"""

(* ===== verification/Timers.v ===== *)
(** Time sources: [timers/pit.c], [timers/hept.c], [acpi/acpi_timer.c],
    [timers/tsc.c], their selection in [drivers/timer.c], and the speaker
    driven by the same chip ([pcspkr.c]).

    A sleep polls a free-running counter; how often the loop goes round is
    the hardware's choice, so a loop that waits for ever is a [Hang]. *)
From stdpp Require Import base tactics list gmap strings.
From Stdlib Require Import ZArith Lia.
From S2P Require Import Prelude Bits State Io Str Cpu.

Definition TIMER_SOURCE_NONE : Z := 0.
Definition TIMER_SOURCE_PIT : Z := 1.
Definition TIMER_SOURCE_HPET : Z := 2.
Definition TIMER_SOURCE_TSC : Z := 3.
Definition TIMER_SOURCE_ACPI : Z := 4.

Definition PIT_CONTROL_PORT : Z := 0x43.
Definition PIT_CHANNEL0_PORT : Z := 0x40.
Definition PIT_FREQUENCY : Z := 1193182.

Definition HPET_CAPABILITES : Z := 0x00.
Definition HPET_CONFIG : Z := 0x10.
Definition HPET_COUNTER : Z := 0xF0.

Definition ACPI_ADDRESS_TYPE_MMIO : Z := 0.
Definition ACPI_ADDRESS_TYPE_PORT_IO : Z := 1.
Definition ACPI_TIMER_FREQUENCY : Z := 3579545.

Section timers.
Context `{Hardware}.

(** * [timers/pit.c] *)
Definition read_pit_count : M sys Z :=
  outb 0x43 0 ;;;
  let* lo := inb 0x40 in
  let* hi := inb 0x40 in
  ret (Z.lor lo (Z.shiftl hi 8)).

Definition pit_wanted_ticks (ms : Z) : Z := u32 (u64 (u64 (ms * PIT_FREQUENCY) + 999) / 1000).

Definition pit_divisor (wanted_ticks : Z) : Z :=
  let divisor := if 0xFFFF <? wanted_ticks then 0xFFFF else wanted_ticks in
  if divisor <? 100 then 100 else divisor.

(** The ticks between two readings of a counter that counts down from [divisor]. *)
Definition pit_delta (divisor prev_count current_count : Z) : Z :=
  if prev_count <? current_count then u32 (prev_count + u32 (divisor - current_count))
  else prev_count - current_count.

Definition pit_round (wanted_ticks divisor : Z) (st : Z * Z) : M sys (Z * Z + unit) :=
  let '(elapsed_ticks, prev_count) := st in
  if elapsed_ticks <? wanted_ticks then
    let* current_count := read_pit_count in
    ret (inl (u32 (elapsed_ticks + pit_delta divisor prev_count current_count), current_count))
  else ret (inr tt).

Definition pit_sleep_ms (ms : Z) : M sys unit :=
  let wanted_ticks := pit_wanted_ticks ms in
  let divisor := pit_divisor wanted_ticks in
  outbd PIT_CONTROL_PORT 0x34 ;;;
  outbd PIT_CHANNEL0_PORT (Z.land divisor 0xFF) ;;;
  outbd PIT_CHANNEL0_PORT (Z.land (Z.shiftr divisor 8) 0xFF) ;;;
  let* prev_count := read_pit_count in
  while_ (pit_round wanted_ticks divisor) (0, prev_count).

Definition setup_pit : M sys unit :=
  set_sleep_ms use_pit_sleep_ms ;;;
  wr currentTimerSource TIMER_SOURCE_PIT.

(** * [pcspkr.c] *)
Definition play_sound (dx : Z) : M sys unit :=
  let dx := u16 dx in
  outb 0x43 0xB6 ;;;
  outb 0x42 (Z.land dx 0xFF) ;;;
  outb 0x42 (Z.land (Z.shiftr dx 8) 0xFF) ;;;
  let* al := inb 0x61 in
  outb 0x61 (Z.lor al 0x03).

Definition stop_sound : M sys unit :=
  let* al := inb 0x61 in
  outb 0x61 (Z.land al 0xFC).

(** * [timers/hept.c] *)
Definition hpet_round (start ticks_needed : Z) (_ : unit) : M sys (unit + unit) :=
  let* base := rd hpet_address in
  let* now := mmio_read_offset_64 base HPET_COUNTER in
  ret (if u64 (now - start) <? ticks_needed then inl tt else inr tt).

Definition hpet_blocking_sleep_ms (ms : Z) : M sys unit :=
  let* base := rd hpet_address in
  let* freq := rd hpet_frequency in
  if (base =? 0) || (freq =? 0) then ret tt
  else
    let* start := mmio_read_offset_64 base HPET_COUNTER in
    let ticks_needed := u64 (freq * ms) / 1000 in
    while_ (hpet_round start ticks_needed) tt.

Definition setup_hpet : M sys bool :=
  let* base := rd hpet_address in
  if base =? 0 then ret false
  else
    let* hpet_caps := mmio_read_offset_64 base HPET_CAPABILITES in
    let tick_period := Z.shiftr hpet_caps 32 in
    let* freq := div_u 1000000000000000 tick_period in
    wr hpet_frequency freq ;;;
    printf "HPET: Detected Frequency: %ldMHz\n" [freq / 1000000] ;;;
    mmio_write_offset_64 base HPET_CONFIG 1 ;;;
    wr currentTimerSource TIMER_SOURCE_HPET ;;;
    set_sleep_ms use_hpet_sleep_ms ;;;
    ret true.

(** * [acpi/acpi_timer.c] *)
Definition acpi_tick_delta (last_tick current_tick : Z) : Z := u32 (current_tick - last_tick).

Definition acpi_mmio_round (ticks_needed : Z) (st : Z * Z) : M sys (Z * Z + unit) :=
  let '(ticks_elapsed, last_tick) := st in
  if ticks_elapsed <? ticks_needed then
    let* a := rd acpi_timer_address in
    let* v := mmio_read_32 a in
    let current_tick := Z.land v 0xFFFFFF in
    ret (inl (u64 (ticks_elapsed + acpi_tick_delta last_tick current_tick), current_tick))
  else ret (inr tt).

Definition acpi_timer_mmio_blocking_sleep_ms (ms : Z) : M sys unit :=
  let* a := rd acpi_timer_address in
  if a =? 0 then ret tt
  else
    let ticks_needed := u64 (ACPI_TIMER_FREQUENCY * ms) / 1000 in
    let* v := mmio_read_32 a in
    while_ (acpi_mmio_round ticks_needed) (0, Z.land v 0xFFFFFF).

Definition acpi_port_round (ticks_needed : Z) (st : Z * Z) : M sys (Z * Z + unit) :=
  let '(ticks_elapsed, last_tick) := st in
  if ticks_elapsed <? ticks_needed then
    let* a := rd acpi_timer_address in
    let* v := inl_ a in
    let current_tick := Z.land v 0xFFFFFF in
    ret (inl (u64 (ticks_elapsed + acpi_tick_delta last_tick current_tick), current_tick))
  else ret (inr tt).

Definition acpi_timer_port_io_blocking_sleep_ms (ms : Z) : M sys unit :=
  let* a := rd acpi_timer_address in
  if a =? 0 then ret tt
  else
    let ticks_needed := u64 (ACPI_TIMER_FREQUENCY * ms) / 1000 in
    let* v := inl_ a in
    while_ (acpi_port_round ticks_needed) (0, Z.land v 0xFFFFFF).

(** Both branches of [setup_acpi_timer] have this shape. *)
Definition acpi_timer_probe (read : M sys Z) (fn : sleep_fn) : M sys bool :=
  let* v := read in
  if negb (v =? 0) then
    wr currentTimerSource TIMER_SOURCE_ACPI ;;; set_sleep_ms fn ;;; ret true
  else
    printf "ACPI Timer: Timer read zero; Retrying\n" [] ;;;
    io_wait ;;; io_wait ;;; io_wait ;;; io_wait ;;;
    let* v := read in
    if negb (v =? 0) then
      wr currentTimerSource TIMER_SOURCE_ACPI ;;; set_sleep_ms fn ;;; ret true
    else
      printf "ACPI Timer: Failed to read\n" [] ;;;
      ret false.

Definition setup_acpi_timer : M sys bool :=
  let* a := rd acpi_timer_address in
  if a =? 0 then ret false
  else
    let* t := rd acpi_timer_address_type in
    if t =? ACPI_ADDRESS_TYPE_MMIO then acpi_timer_probe (mmio_read_32 a) use_acpi_mmio_sleep_ms
    else if t =? ACPI_ADDRESS_TYPE_PORT_IO then acpi_timer_probe (inl_ a) use_acpi_port_sleep_ms
    else ret true.

(** * [drivers/timer.c]: the function pointer [timer_blocking_sleep_ms] *)
Definition timer_blocking_sleep_ms (ms : Z) : M sys unit :=
  let* f := gets (λ s, f_sleep_ms (s_fn s)) in
  match f with
  | sleep_stub => panic "Timer services used before ready; timer_blocking_sleep_ms()"
  | use_pit_sleep_ms => pit_sleep_ms ms
  | use_hpet_sleep_ms => hpet_blocking_sleep_ms ms
  | use_acpi_mmio_sleep_ms => acpi_timer_mmio_blocking_sleep_ms ms
  | use_acpi_port_sleep_ms => acpi_timer_port_io_blocking_sleep_ms ms
  end.

(** * [timers/tsc.c] *)
Fixpoint tsc_calibrate_loop (n : nat) (total_tsc_delta : Z) : M sys Z :=
  match n with
  | O => ret total_tsc_delta
  | S n' =>
      let* start := read_tsc in
      timer_blocking_sleep_ms 50 ;;;
      let* end_ := read_tsc in
      tsc_calibrate_loop n' (u64 (total_tsc_delta + u64 (end_ - start)))
  end.

(** The label [end]. *)
Definition tsc_end : M sys bool :=
  let* freq := rd tsc_frequency in
  if freq <? 10000000 then
    printf "TSC: TSC Unusable for timing: Calibration showed invalid frequency of %ldMHz\n" [freq / 1000000] ;;;
    wr tsc_good 0 ;;; ret false
  else
    let* good := rd tsc_good in
    (if negb (good =? 0) then
       wr currentTimerSource TIMER_SOURCE_TSC ;;;
       printf "TSC: Usable TSC found with frequency of %ldMHz\n" [freq / 1000000]
     else ret tt) ;;;
    ret (negb (good =? 0)).

Definition tsc_calibrate : M sys bool :=
  let* src := rd currentTimerSource in
  if src =? TIMER_SOURCE_NONE then
    printf "TSC: TSC Unusable for timing: No timer source to calibrate\n" [] ;;;
    wr tsc_good 0 ;;; ret false
  else
    let* total_tsc_delta := tsc_calibrate_loop 3 0 in
    wr tsc_frequency (u64 (total_tsc_delta * 20) / 3) ;;;
    wr tsc_good 1 ;;;
    tsc_end.

Definition setup_tsc : M sys bool :=
  let* ext := cpuid_extended_supported CPUID_GET_CAPABILITES in
  let* variant :=
    (if negb (ext =? 0) then
       let* inv := cpu_feature_bit CPUID_GET_CAPABILITES CPUID_NO_SUBLEAF CPUID_EDX CPUID_INVARIANT_TSC in
       ret (inv =? 0)
     else ret false) in
  if variant then
    printf "TSC: TSC Unusable for timing: TSC is variant\n" [] ;;;
    wr tsc_good 0 ;;; ret false
  else
    let* std := cpuid_standard_supported CPUID_GET_FREQ_INFO1 in
    if negb (std =? 0) then
      let* info := cpuid CPUID_GET_FREQ_INFO1 CPUID_NO_SUBLEAF in
      if negb (eax info =? 0) && negb (ebx info =? 0) && negb (ecx info =? 0) then
        wr tsc_frequency (u64 (ecx info * (ebx info / eax info))) ;;;
        wr tsc_good 1 ;;;
        tsc_end
      else tsc_calibrate
    else tsc_calibrate.

Definition setup_timer : M sys unit :=
  printf "TIMER: Using ACPI Timer to calibrate other timers\n" [] ;;;
  (let* acpi := setup_acpi_timer in
   if acpi then ret tt
   else
     printf "TIMER: ACPI Timer timer not found; Falling back to HPET\n" [] ;;;
     let* hpet := setup_hpet in
     if hpet then ret tt
     else
       printf "TIMER: HPET timer not found; Falling back to PIT\n" [] ;;;
       setup_pit) ;;;
  setup_tsc ;;;
  printf "TIMER: Timers setup\n" [].
End timers.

"""

**Task prompt**
Extract all lines of the records above that include "hept".

**Result for this task**
(** Time sources: [timers/pit.c], [timers/hept.c], [acpi/acpi_timer.c],
(** * [timers/hept.c] *)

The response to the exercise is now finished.